Сильно сомневаюсь. Я смотрю на неё. Я знаю, что она говорит неправду, потому что умею различать магию своей подруги. Ева продолжала лечить меня потом, но её сила была тонкой струйкой по сравнению с бушующим потоком этой женщины. Магия Евы сильна, но она не смогла пробиться сквозь зло, давившее на мое тело, а её магия — смогла.
— Спасибо, — говорю я от всего сердца. — Было приятно, Дочь Гауэко. — Она кажется довольной. — Думаю, тебя ждут.
Я оборачиваюсь, и мне приходится попрощаться с ней, потому что меня действительно ждут.
Одетый во все черное, теперь в легкой кожаной броне, Кириан прислонился к дверному косяку. Он скрестил ноги и держится непринужденно, несмотря на тот обжигающий взгляд, которым детально изучает меня, пока я подхожу к нему. На бедре у него висит меч, убивший Эрио, а на губах играет плутовская полуулыбка, которая заставляет меня нервничать больше, чем следует.

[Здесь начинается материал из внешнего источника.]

(* ===== verification/KeyboardEntry.v ===== *)
(** * KeyboardEntry: configuration, the other entry points, and the driver as a
    transition system

    The parsers of the configuration strings (they always return, and read back
    what the documented formats write), the configuration of the driver, and
    the remaining entry points.  [keyboard_safe] puts them together: from a
    probed and started driver no sequence of entry points has undefined
    behaviour or fails to return. *)

From S2P Require Import Prelude RingBuffer PS2Defs Controller Config KeyMaps Keyboard KeyboardSpec.
From Stdlib Require Import Ascii.
From Stdlib Require String.

#[local] Open Scope string_scope.
#[local] Open Scope list_scope.
#[local] Open Scope Z_scope.

(** ** Parsing *)

Lemma parseHex_length n psz t1 t2 rest v :
  parseHex_from n psz t1 t2 = Some (rest, v) -> (String.length rest <= String.length psz)%nat.
Proof.
  revert n. induction psz as [|c psz IH]; intros n; simpl; [by intros [= <- _]|].
  destruct (_ || _); [by intros [= <- _]|]. destruct (hex_digit c); simpl; [|done]. intros E%IH. lia.
Qed.

Lemma skip_spaces_length s : (String.length (skip_spaces s) <= String.length s)%nat.
Proof. induction s as [|c s IH]; simpl; [done|]. repeat case_match; simpl in *; lia. Qed.

(** The loop of [parseAction] stays within the destination. *)
Lemma parseAction_loop_ok fuel psz dest i size :
  (String.length psz < fuel)%nat -> 0 <= i <= size -> Z.of_nat (length dest) = size ->
  exists ok dest' i', parseAction_loop fuel psz dest i size = Done (ok, dest', i') /\
    length dest' = length dest /\ i <= i' <= size.
Proof.
  revert psz dest i. induction fuel as [|fuel IH]; intros psz dest i Hf Hi Hd; [lia|].
  destruct psz as [|c psz]; cbn [parseAction_loop]; [exists true, dest, i; split; [done|lia]|].
  destruct (Z.ltb_spec i size) as [Hlt|Hge]; cbn [negb]; [|exists true, dest, i; split; [done|lia]].
  assert (exists ok dest' i', Done (false, dest, i) = Done (ok, dest', i') /\ length dest' = length dest /\ i <= i' <= size) as Hbad
    by (exists false, dest, i; split; [done|lia]).
  destruct (parseHex (String.String c psz) " " NUL) as [[rest n]|] eqn:Ep; [|exact Hbad].
  apply parseHex_length in Ep. destruct rest as [|c1 [|c2 rest]]; [exact Hbad| |].
  { destruct c1 as [[] [] [] [] [] [] [] []]; exact Hbad. }
  simpl in Ep, Hf.
  assert (exists ok dest' i', (if negb (Ascii.eqb c2 "d" || Ascii.eqb c2 "u") then Done (false, dest, i)
      else dest ← aset dest i (u16 (Z.lor n (if Ascii.eqb c2 "u" then 0x1000 else 0)));
           match rest with
           | String.EmptyString => Done (true, dest, i + 1)
           | String.String "," rest => parseAction_loop fuel (skip_spaces rest) dest (i + 1) size
           | _ => Done (false, dest, i + 1)
           end) = Done (ok, dest', i') /\ length dest' = length dest /\ i <= i' <= size) as Hgood.
  { destruct (negb _); [exact Hbad|]. rewrite aset_ok by lia. cbn [mbind outcome_bind].
    set (v := u16 _). set (dest1 := <[_:=v]> dest).
    assert (length dest1 = length dest) as Hl1 by (unfold dest1; by rewrite length_insert).
    destruct rest as [|c3 rest]; [exists true, dest1, (i + 1); split; [done|lia]|].
    assert (exists ok dest' i', Done (false, dest1, i + 1) = Done (ok, dest', i') /\ length dest' = length dest /\ i <= i' <= size) as Hbad1
      by (exists false, dest1, (i + 1); split; [done|lia]).
    assert (exists ok dest' i', parseAction_loop fuel (skip_spaces rest) dest1 (i + 1) size = Done (ok, dest', i') /\
      length dest' = length dest /\ i <= i' <= size) as Hrec.
    { pose proof (skip_spaces_length rest). simpl in Ep.
      destruct (IH (skip_spaces rest) dest1 (i + 1)) as (ok & d' & i' & E & Hl' & Hi'); [lia|lia|lia|].
      exists ok, d', i'. split; [exact E|]. lia. }
    destruct c3 as [[] [] [] [] [] [] [] []]; first [exact Hrec|exact Hbad1]. }
  destruct c1 as [[] [] [] [] [] [] [] []]; first [exact Hgood|exact Hbad].
Qed.

(** Whatever the text, the action read is terminated. *)
Lemma parseAction_ok s dest : action_ok dest ->
  exists ok dest', parseAction s dest actionSize = Done (ok, dest') /\ action_ok dest'.
Proof.
  intros [Hl _]. unfold parseAction, actionSize.
  destruct (parseAction_loop_ok (S (String.length s)) s dest 0 16) as (ok & d' & i & E & Hl' & Hi); [lia|lia|lia|].
  rewrite E. cbn [mbind outcome_bind].
  assert (forall j, 0 <= j < 16 -> exists d2, aset d' j 0 = Done d2 /\ action_ok d2) as Hset.
  { intros j Hj. rewrite aset_ok by lia. eexists. split; [done|]. split; [rewrite length_insert; lia|].
    apply list_elem_of_lookup. exists (Z.to_nat j). apply list_lookup_insert_eq. lia. }
  destruct (negb ok || (i >=? 16)) eqn:Eb.
  - destruct (Hset 0) as (d2 & -> & Hd2); [lia|]. by exists false, d2.
  - apply orb_false_iff in Eb as [_ Eb]. destruct (Hset i) as (d2 & -> & Hd2); [lia|]. by exists true, d2.
Qed.

(** ** The formats the parsers read *)

Definition hexc (d : Z) : ascii := ascii_of_N (Z.to_N (if d <? 10 then 48 + d else 87 + d)).

(** A number in four hexadecimal digits, before [s]. *)
Definition hex4 (n : Z) (s : string) : string :=
  String.String (hexc (n / 4096)) (String.String (hexc (n / 256 mod 16))
    (String.String (hexc (n / 16 mod 16)) (String.String (hexc (n mod 16)) s))).

Lemma digit_cases (P : Z -> Prop) : P 0 -> P 1 -> P 2 -> P 3 -> P 4 -> P 5 -> P 6 -> P 7 -> P 8 -> P 9 -> P 10 -> P 11 ->
  P 12 -> P 13 -> P 14 -> P 15 -> forall d, 0 <= d < 16 -> P d.
Proof.
  intros. assert (d = 0 \/ d = 1 \/ d = 2 \/ d = 3 \/ d = 4 \/ d = 5 \/ d = 6 \/ d = 7 \/ d = 8 \/ d = 9 \/ d = 10 \/
    d = 11 \/ d = 12 \/ d = 13 \/ d = 14 \/ d = 15) as Hd by lia. by destruct_or! Hd; subst.
Qed.

Lemma hexc_digit d : 0 <= d < 16 -> hex_digit (hexc d) = Some d.
Proof. revert d. by apply digit_cases. Qed.

Lemma hexc_ne t d : hex_digit t = None -> 0 <= d < 16 -> Ascii.eqb (hexc d) t = false.
Proof.
  intros Ht Hd. apply Ascii.eqb_neq. intros E. apply hexc_digit in Hd. congruence.
Qed.

Section terminators.
  Context (t1 t2 : ascii) (H1 : hex_digit t1 = None) (H2 : hex_digit t2 = None).

Lemma parseHex_digit n d s : 0 <= d < 16 -> 0 <= n -> 16 * n + d < 4294967296 ->
  parseHex_from n (String.String (hexc d) s) t1 t2 = parseHex_from (16 * n + d) s t1 t2.
Proof.
  intros Hd Hn Hb. cbn [parseHex_from]. rewrite !hexc_ne, hexc_digit by done. cbn. f_equal.
  rewrite Z.shiftl_mul_pow2 by done. unfold u32. rewrite Z.mod_small; lia.
Qed.

Lemma parseHex_hex4 n s : 0 <= n < 65536 -> parseHex (hex4 n s) t1 t2 = parseHex_from n s t1 t2.
Proof.
  intros Hn. unfold parseHex, hex4.
  pose proof (Z.mod_pos_bound (n / 256) 16). pose proof (Z.mod_pos_bound (n / 16) 16). pose proof (Z.mod_pos_bound n 16).
  assert (0 <= n / 4096 < 16) as H4 by (pose proof (Z.div_pos n 4096); pose proof (Z.div_lt_upper_bound n 4096 16); lia).
  assert (16 * (n / 4096) + n / 256 mod 16 = n / 256) as E1.
  { change 4096 with (256 * 16). rewrite <- Z.div_div by lia. pose proof (Z.div_mod (n / 256) 16). lia. }
  assert (16 * (n / 256) + n / 16 mod 16 = n / 16) as E2.
  { change 256 with (16 * 16). rewrite <- (Z.div_div n 16 16) by lia. pose proof (Z.div_mod (n / 16) 16). lia. }
  assert (16 * (n / 16) + n mod 16 = n) as E3 by (pose proof (Z.div_mod n 16); lia).
  assert (0 <= n / 256 <= n / 16 /\ n / 16 <= n) by lia.
  rewrite (parseHex_digit 0) by lia. rewrite Z.mul_0_r, Z.add_0_l.
  rewrite parseHex_digit by lia. rewrite E1. rewrite parseHex_digit by lia. rewrite E2.
  rewrite parseHex_digit by lia. by rewrite E3.
Qed.

End terminators.

(** ["in=out"], the format of the remap tables. *)
Definition print_remap (scanFrom scanTo : Z) : string :=
  hex4 scanFrom (String.String "=" (hex4 scanTo String.EmptyString)).

(** A remap entry printed in the documented form ["xxxx=yyyy"] is read back
    as the pair of codes it was printed from. *)
Theorem parseRemap_roundtrip scanFrom scanTo :
  0 <= scanFrom < 65536 -> 0 <= scanTo < 65536 ->
  parseRemap (print_remap scanFrom scanTo) = Some (scanFrom, scanTo).
Proof.
  intros Hf Ht. unfold parseRemap, print_remap. set (out := hex4 scanTo _). rewrite parseHex_hex4 by done.
  change (parseHex_from scanFrom (String.String "=" out) "=" NUL) with (Some (String.String "=" out, scanFrom)).
  cbn iota beta. assert ((scanFrom >? 65535) = false) as -> by lia. unfold out. rewrite parseHex_hex4 by done.
  cbn [parseHex_from]. by assert ((scanTo >? 65535) = false) as -> by lia.
Qed.

Lemma parseRemap_roundtrip_witness : parseRemap "e05b=0038" = Some (0xe05b, 0x38).
Proof. apply (parseRemap_roundtrip 0xe05b 0x38); lia. Defined.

— Доброе утро, — приветствует он меня как ни в чем не бывало. Я выдерживаю его взгляд. — Хорошо спала? — Кто-то раздел меня, а потом одел снова, так что мне было удобно.
Он позволяет себе быстро оглядеть меня. Улыбается с дерзостью. — Это была Нирида. — Ага, потому что она совершенно свободна и ей нечем заняться. — Тишина, в которой мы оба улыбаемся. — Она вообще спала?

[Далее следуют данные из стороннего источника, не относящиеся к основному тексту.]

(* ===== verification/MouseSpec.v ===== *)
(** * MouseSpec: what the mouse driver guarantees

    The invariant of a started driver and that every entry point keeps it, the
    packet assembler against an abstract one, the decoding of packets, the
    middle button state machine. *)

From S2P Require Import Prelude RingBuffer PS2Defs Controller Config Pointing Mouse.
From Stdlib Require String.

#[local] Open Scope string_scope.
#[local] Open Scope list_scope.
#[local] Open Scope Z_scope.

(** ** The invariant *)

(** Packet assembly: a partial packet is shorter than a whole one. *)
Record mouse_wf (m : ApplePS2Mouse) : Prop := {
  mw_length : _packetLength m = 3 \/ _packetLength m = 4;
  mw_count : 0 <= _packetByteCount m < _packetLength m;
  mw_ring : aligned ringSize kPacketLengthMax (_ringBuffer m);
  mw_resets : 0 <= _mouseResetCount m <= 5;
}.

(** A started driver, with its timer and its set of devices. *)
Definition running (w : MWorld) : Prop :=
  mouse_wf (mouse w) /\ _buttonTimer (mouse w) = true /\ is_Some (attachedHIDPointerDevices (mouse w)).

(** What the interrupt routine works on. *)
Definition asm_state (m : ApplePS2Mouse) :=
  (_ringBuffer m, _packetByteCount m, _lastdata m, _packetLength m, _mouseResetCount m).

(** Everything that packet dispatch and configuration leave alone. *)
Record pstep (w w' : MWorld) : Prop := {
  ds_asm : asm_state (mouse w') = asm_state (mouse w);
  ds_timer : _buttonTimer (mouse w') = _buttonTimer (mouse w);
  ds_devices : is_Some (attachedHIDPointerDevices (mouse w)) -> is_Some (attachedHIDPointerDevices (mouse w'));
}.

Кириан слегка склоняет голову. — За эти три дня? Пару часов.
Я моргаю. — Я спала так долго? — Спала, была без сознания… да. Прошло три дня. — На этот раз он смотрит на меня внимательно. — Прогуляемся?

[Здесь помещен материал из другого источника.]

Definition dispatchEventsWithPacket (packet : list Z) : prog unit :=
  now_abs ← clock_get_uptime;
  let now_ns := absolutetime_to_nanoseconds env now_abs in
  p0 ← packet_byte packet 0; p1 ← packet_byte packet 1; p2 ← packet_byte packet 2;
  p3 ← packet_byte packet 3; p4 ← packet_byte packet 4; p5 ← packet_byte packet 5;
  let w := packet_w p0 p3 in
  k ← getp caps;
  if _extendedwmode k && (2 =? w) then dispatchEventsWithPacketEW packet
  else
    let buttonsraw := Z.land p0 0x03 in
    when (passthru k && (3 =? w)) (set_inp (fun i => i <| passbuttons := Z.land p1 0x7 |>));;
    i ← getp inp;
    let buttons := Z.lor buttonsraw (passbuttons i) in
    set_tch (fun t => t <| lastbuttons := buttons |>);;
    buttons ← (if (clickpadtype k =? 0) || (3 =? w)
               then middleButton buttons now_abs (if 3 =? w then fromPassthru else fromTrackpad) else mret buttons);
    if passthru k && (3 =? w) then passthru_packet p0 p1 p3 p4 p5 buttons now_abs
    else touchpad_packet p1 p2 p3 p4 p5 w buttonsraw buttons now_abs now_ns.

(** [while (_ringBuffer.count() >= kPacketLength)]; at most [n] packets. *)
Fixpoint packetReady_loop (n : nat) : prog unit :=
  l ← getp life;
  if count ringSize (_ringBuffer l) >=? kPacketLength then
    match n with
    | O => nofuel
    | S n =>
        packet ← lift (tail_read (_ringBuffer l) 0 (Z.to_nat kPacketLength));
        p0 ← lift (aget packet 0);
        (if negb (0x00 =? p0) then dispatchEventsWithPacket packet else mret tt);;
        set_life (fun l => l <| _ringBuffer := advanceTail ringSize (_ringBuffer l) kPacketLength |>);;
        packetReady_loop n
    end
  else mret tt.

(** A ring of 32 packets holds at most 31. *)
Definition packetReady : prog unit := packetReady_loop 32.

(** ** Configuration *)

Definition setter := Settings -> Settings.

Definition int32vars : list (string * (Z -> setter)) :=
  [("FingerZ", fun v c => c <| z_finger := v |>);
   ("DivisorX", fun v c => c <| divisorx := v |>);
   ("DivisorY", fun v c => c <| divisory := v |>);
   ("EdgeRight", fun v c => c <| redge := v |>);
   ("EdgeLeft", fun v c => c <| ledge := v |>);
   ("EdgeTop", fun v c => c <| tedge := v |>);
   ("EdgeBottom", fun v c => c <| bedge := v |>);
   ("VerticalScrollDivisor", fun v c => c <| vscrolldivisor := v |>);
   ("HorizontalScrollDivisor", fun v c => c <| hscrolldivisor := v |>);
   ("CircularScrollDivisor", fun v c => c <| cscrolldivisor := v |>);
   ("CenterX", fun v c => c <| centerx := v |>);
   ("CenterY", fun v c => c <| centery := v |>);
   ("CircularScrollTrigger", fun v c => c <| ctrigger := v |>);
   ("MultiFingerWLimit", fun v c => c <| wlimit := v |>);
   ("MultiFingerVerticalDivisor", fun v c => c <| wvdivisor := v |>);
   ("MultiFingerHorizontalDivisor", fun v c => c <| whdivisor := v |>);
   ("ZLimit", fun v c => c <| zlimit := v |>);
   ("MouseMultiplierX", fun v c => c <| mousemultiplierx := v |>);
   ("MouseMultiplierY", fun v c => c <| mousemultipliery := v |>);
   ("MouseScrollMultiplierX", fun v c => c <| mousescrollmultiplierx := v |>);
   ("MouseScrollMultiplierY", fun v c => c <| mousescrollmultipliery := v |>);
   ("WakeDelay", fun v c => c <| wakedelay := v |>);
   ("TapThresholdX", fun v c => c <| tapthreshx := v |>);
   ("TapThresholdY", fun v c => c <| tapthreshy := v |>);
   ("DoubleTapThresholdX", fun v c => c <| dblthreshx := v |>);
   ("DoubleTapThresholdY", fun v c => c <| dblthreshy := v |>);
   ("ZoneLeft", fun v c => c <| zonel := v |>);
   ("ZoneRight", fun v c => c <| zoner := v |>);
   ("ZoneTop", fun v c => c <| zonet := v |>);
   ("ZoneBottom", fun v c => c <| zoneb := v |>);
   ("DisableZoneLeft", fun v c => c <| diszl := v |>);
   ("DisableZoneRight", fun v c => c <| diszr := v |>);
   ("DisableZoneTop", fun v c => c <| diszt := v |>);
   ("DisableZoneBottom", fun v c => c <| diszb := v |>);
   ("DisableZoneControl", fun v c => c <| diszctrl := v |>);
   ("Resolution", fun v c => c <| _resolution := v |>);
   ("ScrollResolution", fun v c => c <| _scrollresolution := v |>);
   ("SwipeDeltaX", fun v c => c <| swipedx := v |>);
   ("SwipeDeltaY", fun v c => c <| swipedy := v |>);
   ("RightClickZoneLeft", fun v c => c <| rczl := v |>);
   ("RightClickZoneRight", fun v c => c <| rczr := v |>);
   ("RightClickZoneTop", fun v c => c <| rczt := v |>);
   ("RightClickZoneBottom", fun v c => c <| rczb := v |>);
   ("HIDScrollZoomModifierMask", fun v c => c <| scrollzoommask := v |>);
   ("ButtonCount", fun v c => c <| _buttonCount := v |>);
   ("DragLockTempMask", fun v c => c <| draglocktempmask := v |>);
   ("MomentumScrollThreshY", fun v c => c <| momentumscrollthreshy := v |>);
   ("MomentumScrollMultiplier", fun v c => c <| momentumscrollmultiplier := v |>);
   ("MomentumScrollDivisor", fun v c => c <| momentumscrolldivisor := v |>);
   ("MomentumScrollSamplesMin", fun v c => c <| momentumscrollsamplesmin := v |>);
   ("FingerChangeIgnoreDeltas", fun v c => c <| ignoredeltasstart := v |>);
   ("BogusDeltaThreshX", fun v c => c <| bogusdxthresh := v |>);
   ("BogusDeltaThreshY", fun v c => c <| bogusdythresh := v |>);
   ("UnitsPerMMX", fun v c => c <| xupmm := v |>);
   ("UnitsPerMMY", fun v c => c <| yupmm := v |>);
   ("ScrollDeltaThreshX", fun v c => c <| scrolldxthresh := v |>);
   ("ScrollDeltaThreshY", fun v c => c <| scrolldythresh := v |>);
   ("TrackpadCornerSecondaryClick", fun v c => c <| rightclick_corner := v |>);
   ("TrackpointScrollXMultiplier", fun v c => c <| thinkpadNubScrollXMultiplier := v |>);
   ("TrackpointScrollYMultiplier", fun v c => c <| thinkpadNubScrollYMultiplier := v |>)].

Definition boolvars : list (string * (bool -> setter)) :=
  [("StickyHorizontalScrolling", fun v c => c <| hsticky := v |>);
   ("StickyVerticalScrolling", fun v c => c <| vsticky := v |>);
   ("StickyMultiFingerScrolling", fun v c => c <| wsticky := v |>);
   ("StabilizeTapping", fun v c => c <| tapstable := v |>);
   ("DisableLEDUpdate", fun v c => c <| noled := v |>);
   ("SmoothInput", fun v c => c <| smoothinput := v |>);
   ("UnsmoothInput", fun v c => c <| unsmoothinput := v |>);
   ("SkipPassThrough", fun v c => c <| skippassthru := v |>);
   ("ForcePassThrough", fun v c => c <| forcepassthru := v |>);
   ("Thinkpad", fun v c => c <| isthinkpad := v |>);
   ("HWResetOnStart", fun v c => c <| hwresetonstart := v |>);
   ("SwapDoubleTriple", fun v c => c <| swapdoubletriple := v |>);
   ("ClickPadTrackBoth", fun v c => c <| clickpadtrackboth := v |>);
   ("ImmediateClick", fun v c => c <| immediateclick := v |>);
   ("MouseMiddleScroll", fun v c => c <| mousemiddlescroll := v |>);
   ("FakeMiddleButton", fun v c => c <| _fakemiddlebutton := v |>);
   ("DynamicEWMode", fun v c => c <| _dynamicEW := v |>);
   ("ProcessUSBMouseStopsTrackpad", fun v c => c <| _processusbmouse := v |>);
   ("ProcessBluetoothMouseStopsTrackpad", fun v c => c <| _processbluetoothmouse := v |>)].

Definition lowbitvars : list (string * (bool -> setter)) :=
  [("TrackpadRightClick", fun v c => c <| rtap := v |>);
   ("Clicking", fun v c => c <| clicking := v |>);
   ("Dragging", fun v c => c <| dragging := v |>);
   ("DragLock", fun v c => c <| draglock := v |>);
   ("TrackpadHorizScroll", fun v c => c <| hscroll := v |>);
   ("TrackpadScroll", fun v c => c <| scroll := v |>);
   ("OutsidezoneNoAction When Typing", fun v c => c <| outzone_wt := v |>);
   ("PalmNoAction Permanent", fun v c => c <| palm := v |>);
   ("PalmNoAction When Typing", fun v c => c <| palm_wt := v |>);
   ("USBMouseStopsTrackpad", fun v c => c <| usb_mouse_stops_trackpad := v |>);
   ("TrackpadMomentumScroll", fun v c => c <| momentumscroll := v |>)].

Definition int64vars : list (string * (Z -> setter)) :=
  [("MaxDragTime", fun v c => c <| maxdragtime := v |>);
   ("MaxTapTime", fun v c => c <| maxtaptime := v |>);
   ("HIDClickTime", fun v c => c <| maxdbltaptime := v |>);
   ("QuietTimeAfterTyping", fun v c => c <| maxaftertyping := v |>);
   ("MomentumScrollTimer", fun v c => c <| momentumscrolltimer := v |>);
   ("ClickPadClickTime", fun v c => c <| clickpadclicktime := v |>);
   ("MiddleClickTime", fun v c => c <| _maxmiddleclicktime := v |>);
   ("DragExitDelayTime", fun v c => c <| dragexitdelay := v |>)].

Definition load_int64 (config : OSDict) (v : string * (Z -> setter)) : prog unit :=
  match getObject v.1 config ≫= asNumber with
  | Some n => set_conf (v.2 (u64 n));; setProperty v.1 (OSNumber (u64 n))
  | None => mret tt
  end.
Definition load_bool (config : OSDict) (v : string * (bool -> setter)) : prog unit :=
  match getObject v.1 config ≫= asBoolean with
  | Some b => set_conf (v.2 b);; setProperty v.1 (OSBoolean b)
  | None => mret tt
  end.
Definition load_int32 (config : OSDict) (v : string * (Z -> setter)) : prog unit :=
  match getObject v.1 config ≫= asNumber with
  | Some n => set_conf (v.2 (s32 (u32 n)));; setProperty v.1 (OSNumber (u32 n))
  | None => mret tt
  end.
Definition load_lowbit (config : OSDict) (v : string * (bool -> setter)) : prog unit :=
  match getObject v.1 config ≫= asNumber with
  | Some n =>
      let b := anyset (u32 n) 0x1 in
      set_conf (v.2 b);; setProperty v.1 (OSNumber (if b then 1 else 0))
  | None =>
      match getObject v.1 config ≫= asBoolean with
      | Some b => set_conf (v.2 b);; setProperty v.1 (OSBoolean b)
      | None => mret tt
      end
  end.

(** Divisors are not zero, and a threshold of zero means none. *)
Definition fix_settings (c : Settings) : Settings :=
  c <| divisorx := if divisorx c =? 0 then 1 else divisorx c |>
    <| divisory := if divisory c =? 0 then 1 else divisory c |>
    <| bogusdxthresh := if bogusdxthresh c =? 0 then 0x7FFFFFFF else bogusdxthresh c |>
    <| bogusdythresh := if bogusdythresh c =? 0 then 0x7FFFFFFF else bogusdythresh c |>.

Я соглашаюсь и, прежде чем уйти с ним, смотрю на женщину, которая меня спасла. Мы прощаемся кивком.
Кириан идет, сунув руки в карманы, уверенной и почти слегка высокомерной походкой. Его волосы убраны назад лентой стального цвета, которую я сразу узнаю. Это лента нашей связи биотц.
— Как Ева? — спрашиваю я, потому что, раз он ничего не сказал о Нириде, значит, она в порядке. — Занята. Помогает лекарям. — А Арлан? — Невредим, — отвечает он быстро.
Я спрашиваю обо всех остальных, о ведьмах и Дочерях Мари, а также о Воронах, и Кириан отвечает как капитан: прагматично и прямо, без увиливаний, которые свели бы меня с ума.
— Лоренцо в порядке. Вороны, которых он убедил не сражаться, беспокоятся. — Что-нибудь известно о короле Аароне или наследнике?
Кириан качает головой. — Если он был при дворе, то, должно быть, нашел способ сбежать. Шпионы Нириды ищут его по всей территории.
Мы проходим по пустым коридорам и спускаемся на один из этажей, где заметна суета. Повара бегают туда-сюда со свежеиспеченными буханками, мешками муки и огромными котлами, чтобы накормить голодную армию. Увидев нас и поняв, кто он такой, все останавливаются. Некоторые кланяются, другие просто нервно приветствуют его, прежде чем продолжить.